Accountancy is the process of communicating financial information about a business entity to users such as shareholders and managers.
Users of Accounting Information:
1. External Users
2. Internal Users
1. External Users: Individuals/entities that have a financial stake or interest in the organization that are NOT directly involved in the managing and operating the organization.
Creditors: For determining the credit worthiness of the organization. Terms of credit are set by creditors according to the assessment of their customers' financial health. Creditors include suppliers as well as lenders of finance such as banks.
Tax Authorities: For determining the credibility of the tax returns filed on behalf of the company.
Customers: For assessing the financial position of its suppliers which is necessary for them to maintain a stable source of supply in the long term.
Regulatory Authorities: For ensuring that the company's disclosure of accounting information is in accordance with the rules and regulations set in order to protect the interests of the stakeholders who rely on such information in forming their decisions.
Investors: For analysing the feasibility of investing in the company want to make sure they can earn a reasonable return on their investment before they commit any financial resources to the company.
Members of Non- profit Organisations: Members of non-profit organisations, such as school, colleges, hospitals, club, charitable institutions etc., need accounting information to know how their contributed funds being utilised.
Government: Central and state government are interested in the accounting information because they want to know earnings or sales for a particular period for purposes of taxation.

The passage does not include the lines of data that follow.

Lemma caught_up_steps pw evs :
  st_events (mp_state (flush_lake pw).1) `prefix_of` evs → plausible evs →
  rtc (worker_step "lake") pw (flush_lake (flush_lake (go_on evs (flush_lake pw)))).
Proof.
  intros Hp He. assert (∀ pw, worker_step "lake" pw (flush_lake pw)) as Hflush.
  { intros pw'. eapply work_flush; [|apply surjective_pairing]. done. }
  eapply rtc_l; [apply Hflush|]. eapply rtc_l; [by apply (work_commit "lake" _ (mp_state (flush_lake pw).1 <| st_events := evs |>))|].
  eapply rtc_l; [apply Hflush|]. apply rtc_once, Hflush.
Qed.

Lemma two_events_prefix : st_events (mp_state (flush_lake shop_world).1) `prefix_of` two_events.
Proof. exists [shop_event "e2"]. vm_compute. reflexivity. Qed.

Lemma fresh_shop : fresh_outbox snd one_event (1%nat, []).
Proof. split_and!; try done. split; [by repeat constructor|done]. Qed.

Lemma two_plausible : plausible two_events.
Proof. split; [by repeat constructor|done]. Qed.

Example two_batches_once :
  (λ b, (batch_from_event_offset b, ev_event_id <$> batch_events b)) <$> sink_caught_up.2.2 = [(0, ["e1"]); (1, ["e2"])].
Proof. vm_compute. reflexivity. Qed.

Lemma flush_exactly_once_witness :
  ∃ n, concat (batch_events <$> filter (λ b, batch_job_id b = "shop") (sink_caught_up.2.2))
       = take (Z.to_nat n) (st_events (mp_state sink_caught_up.1)).
Proof.
  destruct (flush_exactly_once snd "lake" (mkPersistence one_event false) (1%nat, []) sink_caught_up "shop") as (n & _ & E).
  - done.
  - exact fresh_shop.
  - exact (caught_up_steps shop_world two_events two_events_prefix two_plausible).
  - by exists n.
Defined.

Definition steady_world : persistence * flaky_sink := (mkPersistence one_event false, (0%nat, [])).

Lemma steady_offset : offset_of "lake" (mp_state (flush_lake steady_world).1) "shop" = 1.
Proof. vm_compute. reflexivity. Qed.

Lemma outbox_no_loss_witness :
  ∃ b e, b ∈ (flush_lake steady_world).2.2 ∧ batch_job_id b = "shop"
    ∧ st_events (mp_state (flush_lake steady_world).1) !! 0%nat = Some e.
Proof.
  assert (fresh_outbox snd one_event (0%nat, [])) as Hf by (split_and!; try done; split; [by repeat constructor|done]).
  destruct (flush_steps snd "lake" shop_job (mkOutboxWorld [] one_event (0%nat, [])) steady_world (flush_lake steady_world)
    (flush_sink "lake" shop_job steady_world).1) as (w & Hw & Hs & Hk); [by apply fresh_sound|done..|apply surjective_pairing|].
  destruct (outbox_no_loss snd "lake" one_event (0%nat, []) w w) as [_ H].
  - done.
  - exact Hf.
  - exact Hw.
  - done.
  - rewrite Hs, Hk in H. destruct (H "shop" 0) as (b & e & Hb & Hj & He & _); [split; [done|apply Z.lt_le_trans with 1; [done|]; apply Z.eq_le_incl; symmetry; apply steady_offset]|]. by exists b, e.
Defined.

Lemma flush_refines_witness :
  ∃ w', rtc (outbox_step snd "lake") (mkOutboxWorld [] one_event (1%nat, [])) w' ∧ ow_sink w' = (flush_lake shop_world).2.
Proof.
  destruct (flush_refines snd "lake" one_event (1%nat, []) shop_job (mkOutboxWorld [] one_event (1%nat, []))
    shop_world (flush_lake shop_world) (flush_sink "lake" shop_job shop_world).1) as (w' & Hw & _ & Hk).
  - done.
  - exact fresh_shop.
  - done.
  - done.
  - done.
  - done.
  - apply surjective_pairing.
  - by exists w'.
Defined.

(** Two workers that read the journal at different times prepare two deliveries
    from the same checkpoint, and both wait: what a sink receives may overlap. *)
Example overlapping_deliveries :
  match next_delivery shop_job "lake" 0 [shop_event "e1"], next_delivery shop_job "lake" 0 two_events with
  | Ok d, Ok d' => (λ d, (batch_from_event_offset (sdel_batch d), batch_to_event_offset (sdel_batch d))) <$>
      pending_of (tx_state (prepare_body "shop" 0 d') (tx_state (prepare_body "shop" 0 d) one_event)) "shop" "lake"
  | _, _ => []
  end ≡ₚ [(0, 1); (0, 2)].
Proof. vm_compute. first [reflexivity|apply Permutation_swap]. Qed.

Research Scholars: Accounting information, being a mirror of the financial performance of a business organisation, is to immense value to the research scholar who wants to make a study into the financial operation of a particular firm.
2. Internal Users
Management: For analysing the organization's performance and position and taking appropriate measures to improve the company results.
Employees: For assessing company's profitability and its consequence on their future remuneration and job security.
Owners: For analysing the viability and profitability of their investment and determining any future course of action.
Internal Auditors: An auditor who is an employee of the company whose records are audited and who provides information to the management and board of directors
Budget Officers: A budget officer is a trained professional who works to keep the budget balanced for a company over a set period. The budget officer is responsible for verifying how the funds are being spent and that the annual report for the company is created with truthful and reliable figures.